Item 5.02. Departure of Directors or Certain Officers; Election of Directors;


           Appointment of Certain Officers; Compensatory Arrangements of Certain
           Officers.


As previously disclosed, effective June 1, 2020, Xperi Corporation ("Xperi") and TiVo Corporation ("TiVo") completed the previously announced merger of equals transaction contemplated by the Agreement and Plan of Merger and Reorganization, dated as of December 18, 2019, as amended on January 31, 2020, (the "Merger Agreement"), by and among Xperi, TiVo, Xperi Holding Corporation (f/k/a XRAY-TWOLF HoldCo Corporation) ("Xperi Holding"), XRAY Merger Sub Corporation ("Xperi Merger Sub") and TWOLF Merger Sub Corporation ("TiVo Merger Sub"). Pursuant to the Merger Agreement, (i) Xperi Merger Sub was merged with and into Xperi, with Xperi surviving the merger as a subsidiary of Xperi Holding (the "Xperi Merger") and (ii) TiVo Merger Sub was merged with and into TiVo, with TiVo surviving the merger as a subsidiary of Xperi Holding (the "TiVo Merger" and together with the Xperi Merger, the "Mergers"). Upon the consummation of the Mergers, each of Xperi and TiVo became subsidiaries of Xperi Holding.

As previously disclosed, immediately following the effective time of the TiVo Merger, all members of the then-current board of directors of TiVo (the "Board") were replaced by Paul Davis and Pamela Sergeeff.

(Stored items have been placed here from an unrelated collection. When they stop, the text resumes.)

(** * cfn: CloudFormation stack reconciliation (node_modules/cfn/index.js)

    A shallow embedding of the polling, parameter-normalisation and cleanup
    code of the [cfn] module, and the properties of it that the
    specification states.

    Conventions of the embedding:
    - a JavaScript [Date] is the integer [moment(d).valueOf()] (milliseconds);
    - a property that may be [undefined] is an [option];
    - the object [displayedEvents], used as a set of event ids, is the
      [gset] of the ids written to it, read together with the names that a
      plain object inherits from [Object.prototype];
    - the caller's parameter object keeps its keys in insertion order and is
      an association list read and written like a JavaScript object, with
      its inherited properties;
    - a call that can throw ends in a [completion]: it returned, or it threw
      an error, and either way it leaves the poller in a state;
    - promises are modelled by their settlement, remote calls by an oracle
      for the control plane, and the calls a function issues are recorded in
      a trace. *)

From Stdlib Require Import ZArith Ascii String List Bool Lia.
From stdpp Require Import base decidable option list sorting relations gmap strings.

Local Open Scope string_scope.
Local Open Scope list_scope.
Local Open Scope Z_scope.

(** ** Strings *)

Module Str.

(** [String.prototype.toLowerCase] and [toUpperCase] on the ASCII range
    (CloudFormation parameter keys and the action names are ASCII). *)
Definition lower_ascii (c : ascii) : ascii :=
  let n := nat_of_ascii c in
  if ((65 <=? n) && (n <=? 90))%nat then ascii_of_nat (n + 32) else c.

Definition upper_ascii (c : ascii) : ascii :=
  let n := nat_of_ascii c in
  if ((97 <=? n) && (n <=? 122))%nat then ascii_of_nat (n - 32) else c.

Fixpoint map (f : ascii -> ascii) (s : string) : string :=
  match s with
  | EmptyString => EmptyString
  | String c r => String (f c) (map f r)
  end.

(** [_.toLower] *)
Definition toLower (s : string) : string := map lower_ascii s.
Definition toUpperCase (s : string) : string := map upper_ascii s.

Fixpoint prefix (p s : string) : bool :=
  match p, s with
  | EmptyString, _ => true
  | String a p', String b s' => Ascii.eqb a b && prefix p' s'
  | String _ _, EmptyString => false
  end.

(** [RegExp.prototype.test] for a pattern that is a literal text: the text
    occurs somewhere in the subject. *)
Fixpoint includes (p s : string) : bool :=
  prefix p s ||
  match s with
  | EmptyString => false
  | String _ s' => includes p s'
  end.

End Str.

(** ** Regular expressions of the poller

    The two patterns [notExists] and [throttling] of [checkStack] use
    [\s+], [.+] and an optional bracket, so they are matched with
    Brzozowski derivatives. *)

Module Regex.

Inductive re : Type :=
| Void                       (* matches nothing *)
| Eps                        (* the empty word *)
| Chr (c : ascii)
| Dot                        (* [.]: any character but a line terminator *)
| Space                      (* [\s] *)
| Any                        (* any character *)
| Cat (r1 r2 : re)
| Alt (r1 r2 : re)
| Star (r : re).

Definition is_line_terminator (c : ascii) : bool :=
  let n := nat_of_ascii c in ((n =? 10) || (n =? 13))%nat.

Definition is_space (c : ascii) : bool :=
  let n := nat_of_ascii c in
  ((n =? 32) || ((9 <=? n) && (n <=? 13)))%nat.

Fixpoint nullable (r : re) : bool :=
  match r with
  | Void | Chr _ | Dot | Space | Any => false
  | Eps | Star _ => true
  | Cat r1 r2 => nullable r1 && nullable r2
  | Alt r1 r2 => nullable r1 || nullable r2
  end.

Definition cat (r1 r2 : re) : re :=
  match r1, r2 with
  | Void, _ | _, Void => Void
  | Eps, r | r, Eps => r
  | _, _ => Cat r1 r2
  end.

Definition alt (r1 r2 : re) : re :=
  match r1, r2 with
  | Void, r | r, Void => r
  | _, _ => Alt r1 r2
  end.

Definition of_bool (b : bool) : re := if b then Eps else Void.

Fixpoint deriv (c : ascii) (r : re) : re :=
  match r with
  | Void | Eps => Void
  | Chr d => of_bool (Ascii.eqb c d)
  | Dot => of_bool (negb (is_line_terminator c))
  | Space => of_bool (is_space c)
  | Any => Eps
  | Cat r1 r2 =>
      alt (cat (deriv c r1) r2)
          (if nullable r1 then deriv c r2 else Void)
  | Alt r1 r2 => alt (deriv c r1) (deriv c r2)
  | Star r1 => cat (deriv c r1) (Star r1)
  end.

Fixpoint matches (r : re) (s : string) : bool :=
  match s with
  | EmptyString => nullable r
  | String c s' => matches (deriv c r) s'
  end.

Fixpoint lit (s : string) : re :=
  match s with
  | EmptyString => Eps
  | String c s' => Cat (Chr c) (lit s')
  end.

In connection with the consummation of the TiVo Merger, effective as of 10:00 a.m. Pacific time on June 1, 2020, (i) all members of the then-current Board were replaced by Jon Kirchner, John Allen and Paul Davis, (ii) David Shull delivered to TiVo a letter of resignation resigning from the office of Chief Executive Officer and President, (iii) Wesley Gutierrez delivered to TiVo a letter of resignation resigning from the office of Chief Financial Officer and Treasurer and (iv) Pamela Sergeeff delivered to TiVo a letter of resignation resigning from the office of General Counsel and Secretary. Immediately thereafter, the then-current Board appointed (a) Jon Kirchner as Chief Executive Officer and President of TiVo, (b) Robert Andersen as Executive Vice President and Chief Financial Officer of TiVo, (c) John Allen as Senior Vice President and Corporate Controller of TiVo and (d) Paul Davis as Senior Vice President, General Counsel and Corporate Secretary of TiVo.

There are no arrangements or understandings between John Allen and any other persons pursuant to which he was selected as a director. Additionally, he has no direct or indirect material interest in any transaction required to be disclosed pursuant to Item 404(a) of Regulation S-K.

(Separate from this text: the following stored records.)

Definition sign_payment_header (account : Account)
    (payment_requirements : PaymentRequirements.t) (header : pyval) : M string :=
  try_wrap SignHeaderFailed
    (payload ← getitem header "payload";
     voucher_dict ← getitem payload "voucher";
     voucher ← DeferredEvmPayloadVoucher_of voucher_dict;
     signature ← lift (sign_voucher account voucher);
     payload' ← getitem header "payload";
     _ ← setitem payload' "signature" (PStr signature);
     encode_payment header).

End Deferred.


(** ** A deterministic stand-in for the collaborators

    Used to run the module on concrete inputs.  The checksum of an address
    is its hexadecimal digits in upper case; a signature is the signer's
    address followed by the text of the message; there are two accounts; the
    clock advances by [step] seconds between two readings. *)
Module Fake.

Definition is_hex (c : ascii) : bool :=
  in_range 48 57 c || in_range 97 102 c || in_range 65 70 c.

Fixpoint all_hex (s : string) : bool :=
  match s with
  | EmptyString => true
  | String c r => is_hex c && all_hex r
  end.

Definition upper_char (c : ascii) : ascii :=
  if in_range 97 122 c then ascii_of_N (char_code c - 32) else c.

Fixpoint upper (s : string) : string :=
  match s with
  | EmptyString => EmptyString
  | String c r => String (upper_char c) (upper r)
  end.

Definition checksum (s : string) : result string :=
  match strip_prefix "0x" (lower s) with
  | Some _ =>
      match s with
      | String z (String x body) =>
          if Nat.eqb (String.length body) 40 && all_hex body
          then Ok ("0x" +:+ upper body)
          else Err InvalidAddress
      | _ => Err InvalidAddress
      end
  | None => Err InvalidAddress
  end.

Definition chain_table (network : string) : result Z :=
  if String.eqb network "base-sepolia" then Ok 84532
  else if String.eqb network "base" then Ok 8453
  else Err UnknownNetwork.
(** * Sensor-data ingestion pipeline: a shallow embedding of [6_1.py] and [6_3.py]

    [6_1.py] is the stand-alone object-storage client with its demo,
    [6_3.py] is the directory watcher with the per-file pipeline
    (read, filter, stage, upload, archive, clean up).

    The embedding keeps the control flow of the Python code: exceptions
    are values of [exn] threaded through a state-and-error monad, the
    local file system and the remote bucket are finite maps, and every
    [logging] / [print] call appends a record to the world. *)

From stdpp Require Import gmap strings list fin_maps.
From Stdlib Require Import Ascii String Sorted.

Local Open Scope string_scope.

(** ** Strings as Python uses them here *)

Module PyStr.

(** [str.rfind(c)]: index of the last occurrence, [None] for -1. *)
Fixpoint rfind (c : ascii) (s : string) : option nat :=
  match s with
  | EmptyString => None
  | String a s' =>
      match rfind c s' with
      | Some i => Some (S i)
      | None => if Ascii.eqb a c then Some 0 else None
      end
  end.

(** [s[i:]] *)
Fixpoint drop_chars (i : nat) (s : string) : string :=
  match i, s with
  | 0, _ => s
  | S i', EmptyString => EmptyString
  | S i', String _ s' => drop_chars i' s'
  end.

Additional information required by Items 5.02(c), (d) and (e) is included in (i) the definitive joint proxy statement/prospectus of Xperi and TiVo, dated April 22, 2020, filed with the Securities and Exchange Commission, (ii) Xperi's Annual Report on Form 10-K filed with the SEC on February 18, 2020 and (iii) TiVo's Annual Report on Form 10-K filed with the SEC on February 18, 2020 and is incorporated by reference into this Item 5.02.